(** * Witnesses *)

(** A program in space 65536 with one page at the start of the user region,
    running as task 1 beside the shell; mailbox 0 exists. *)
#[local] Instance demo_tables_heap : SmallHeap Z := { sh_malloc _ h := (h, h + 32); sh_free _ h := h }.
Definition demo_page_tables : vmm Z := (vmm_aspace_map 65536 VMM_USER_BASE 0x100000 6 demo_vmm1).2.
Definition demo_running : sched flat_mem :=
  with_aspace 65536 (ttask_tick 0 (ttask_create_user 7 8 [97] 549755813888 65536 549757927424 demo_boot).2).
Definition demo_user_bytes : bytes := store_bytes (VMM_PHYS_TO_VIRT 0x100000) [9; 9; 9; 9; 2; 0; 0; 0; 104; 105] ∅.
Definition demo_sys : sys flat_mem Z :=
  mk_sys (mk_machine demo_running keyboard_start demo_screen demo_uart demo_handlers 7 100 (fun _ => false) [] false)
    demo_page_tables demo_user_bytes
    (TIPC_OBJ_MB (tipc_core_mb_init zero_mb) :: replicate 31 TIPC_OBJ_FREE) (fun _ => true) 0x20.
Definition user_regs (nr a1 a2 a3 : Z) : registers_t := mk_regs a1 a2 a3 nr 128 VMM_USER_BASE 0x1B.

Lemma demo_sys_ok : sys_ok demo_sys.
Proof.
  split; [reflexivity|]. apply Forall_cons_2; [exact zero_mb_ok|]. apply list.Forall_replicate. exact I.
Qed.

Lemma demo_bytes a : in_u8 (rd (y_mem demo_sys) a).
Proof.
  cbn [y_mem demo_sys]. unfold demo_user_bytes. generalize (VMM_PHYS_TO_VIRT 0x100000). intros p. cbn [store_bytes].
  unfold rd, in_u8. repeat (rewrite lookup_insert; case_decide; [simpl; lia|]). rewrite lookup_empty. simpl. lia.
Qed.

Lemma demo_range off : off = 0 \/ off = 128 ->
  vmm_range_user (u64 (VMM_USER_BASE + off)) MSG_SIZE 0 (mmu demo_sys) = Some true.
Proof. intros [->| ->]; vm_compute; reflexivity. Qed.


Lemma sys_write_prints_witness :
  exists l y', syscall_handler 0 1 (user_regs TSYS_WRITE 1 VMM_USER_BASE 10) demo_sys = Some (Ret 10, y') /\
    copy_from 10 VMM_USER_BASE demo_sys = Some l.
Proof.
  destruct (sys_write_prints 0 1 (user_regs TSYS_WRITE 1 VMM_USER_BASE 10) demo_sys 10) as (l & y' & E & El & _).
  - discriminate.
  - reflexivity.
  - reflexivity.
  - reflexivity.
  - lia.
  - reflexivity.
  - vm_compute. reflexivity.
  - exact demo_transmits.
  - exists l, y'. split; [exact E|exact El].
Defined.

(** The same system with [CR4] as [sec_harden] leaves it. *)
Definition demo_hardened : sys flat_mem Z :=
  mk_sys (y_mach demo_sys) (y_vmm demo_sys) (y_mem demo_sys) (tipc_table demo_sys) (y_if demo_sys)
    (Z.lor (Z.lor 0x20 CR4_SMEP) CR4_SMAP).

Lemma smap_refuses_buffers_witness :
  exists y', syscall_handler 0 1 (user_regs TSYS_WRITE 1 VMM_USER_BASE 10) demo_hardened = Some (Fault, y').
Proof.
  apply (smap_refuses_buffers 0 1 (user_regs TSYS_WRITE 1 VMM_USER_BASE 10) demo_hardened 10);
    [discriminate|reflexivity|reflexivity|reflexivity|lia|reflexivity|vm_compute; reflexivity|vm_compute; reflexivity].
Defined.

(** The system after the program sent the start of its page to mailbox 0. *)
Definition demo_sent : sys flat_mem Z :=
  from_option snd demo_sys (syscall_handler 0 1 (user_regs TSYS_MB_SEND 0 VMM_USER_BASE 0) demo_sys).

(** Within one page, different bytes have different addresses. *)
Lemma demo_distinct i j a : 0 <= i < MSG_SIZE -> 0 <= j < MSG_SIZE ->
  user_addr demo_sent (u64 (VMM_USER_BASE + 128) + i) = Some a ->
  user_addr demo_sent (u64 (VMM_USER_BASE + 128) + j) = Some a -> i = j.
Proof.
  assert (forallb (fun i => bool_decide (user_addr demo_sent (u64 (VMM_USER_BASE + 128) + i) =
    Some (VMM_PHYS_TO_VIRT 0x100000 + 128 + i))) (seqZ 0 64) = true) as Hall by (vm_compute; reflexivity).
  assert (forall i, 0 <= i < MSG_SIZE -> user_addr demo_sent (u64 (VMM_USER_BASE + 128) + i) =
    Some (VMM_PHYS_TO_VIRT 0x100000 + 128 + i)) as Haddr.
  { intros x Hx. rewrite forallb_forall in Hall. specialize (Hall x).
    apply (bool_decide_eq_true_1 _). apply Hall. apply list_elem_of_In, elem_of_seqZ. unfold MSG_SIZE in Hx. lia. }
  intros Hi Hj. rewrite !Haddr by assumption. intros E1 E2.
  apply (inj Some) in E1. apply (inj Some) in E2. lia.
Qed.


Lemma sleep_never_returns_witness :
  exists c y', syscall_handler 0 1 (user_regs TSYS_SLEEP 25 0 0) demo_sys = Some (Loop c, y') /\
    call_pass 0 c (call_pass 0 c y').2 = (Loop c, y').
Proof.
  destruct (sleep_never_returns 0 1 (user_regs TSYS_SLEEP 25 0 0) demo_sys) as (c & y' & E & _ & _ & Hn).
  - discriminate.
  - reflexivity.
  - cbn [r_rdi user_regs]. lia.
  - cbn. lia.
  - vm_compute. reflexivity.
  - vm_compute. reflexivity.
  - exists c, y'. split; [exact E|]. exact (Hn 2%nat).
Defined.

(** [TSYS_MB_RECV] checks its output buffer for reading only: a message can be
    received into a page that the program may not write. *)
Definition demo_readonly : sys flat_mem Z :=
  mk_sys (y_mach demo_sent) (vmm_aspace_map 65536 VMM_USER_BASE 0x100000 4 demo_vmm1).2 (y_mem demo_sent)
    (tipc_table demo_sent) (y_if demo_sent) (y_cr4 demo_sent).

Lemma recv_writes_readonly_page :
  vmm_range_user (VMM_USER_BASE + 128) MSG_SIZE 1 (mmu demo_readonly) = Some false /\
  from_option (fun p => user_byte (snd p) (VMM_USER_BASE + 128 + 8)) None
    (syscall_handler 0 1 (user_regs TSYS_MB_RECV 0 (VMM_USER_BASE + 128) 0) demo_readonly) = Some 104 /\
  user_byte demo_readonly (VMM_USER_BASE + 128 + 8) = Some 0.
Proof. repeat split; vm_compute; reflexivity. Qed.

+++

# Task item:
All lines above from the one containing "exists c y', syscall_handler" to the one containing "(** [TSYS_MB_RECV] checks" must be repeated exactly, both lines included, and no others.

# Exercise result:
  exists c y', syscall_handler 0 1 (user_regs TSYS_SLEEP 25 0 0) demo_sys = Some (Loop c, y') /\
    call_pass 0 c (call_pass 0 c y').2 = (Loop c, y').
Proof.
  destruct (sleep_never_returns 0 1 (user_regs TSYS_SLEEP 25 0 0) demo_sys) as (c & y' & E & _ & _ & Hn).
  - discriminate.
  - reflexivity.
  - cbn [r_rdi user_regs]. lia.
  - cbn. lia.
  - vm_compute. reflexivity.
  - vm_compute. reflexivity.
  - exists c, y'. split; [exact E|]. exact (Hn 2%nat).
Defined.

(** [TSYS_MB_RECV] checks its output buffer for reading only: a message can be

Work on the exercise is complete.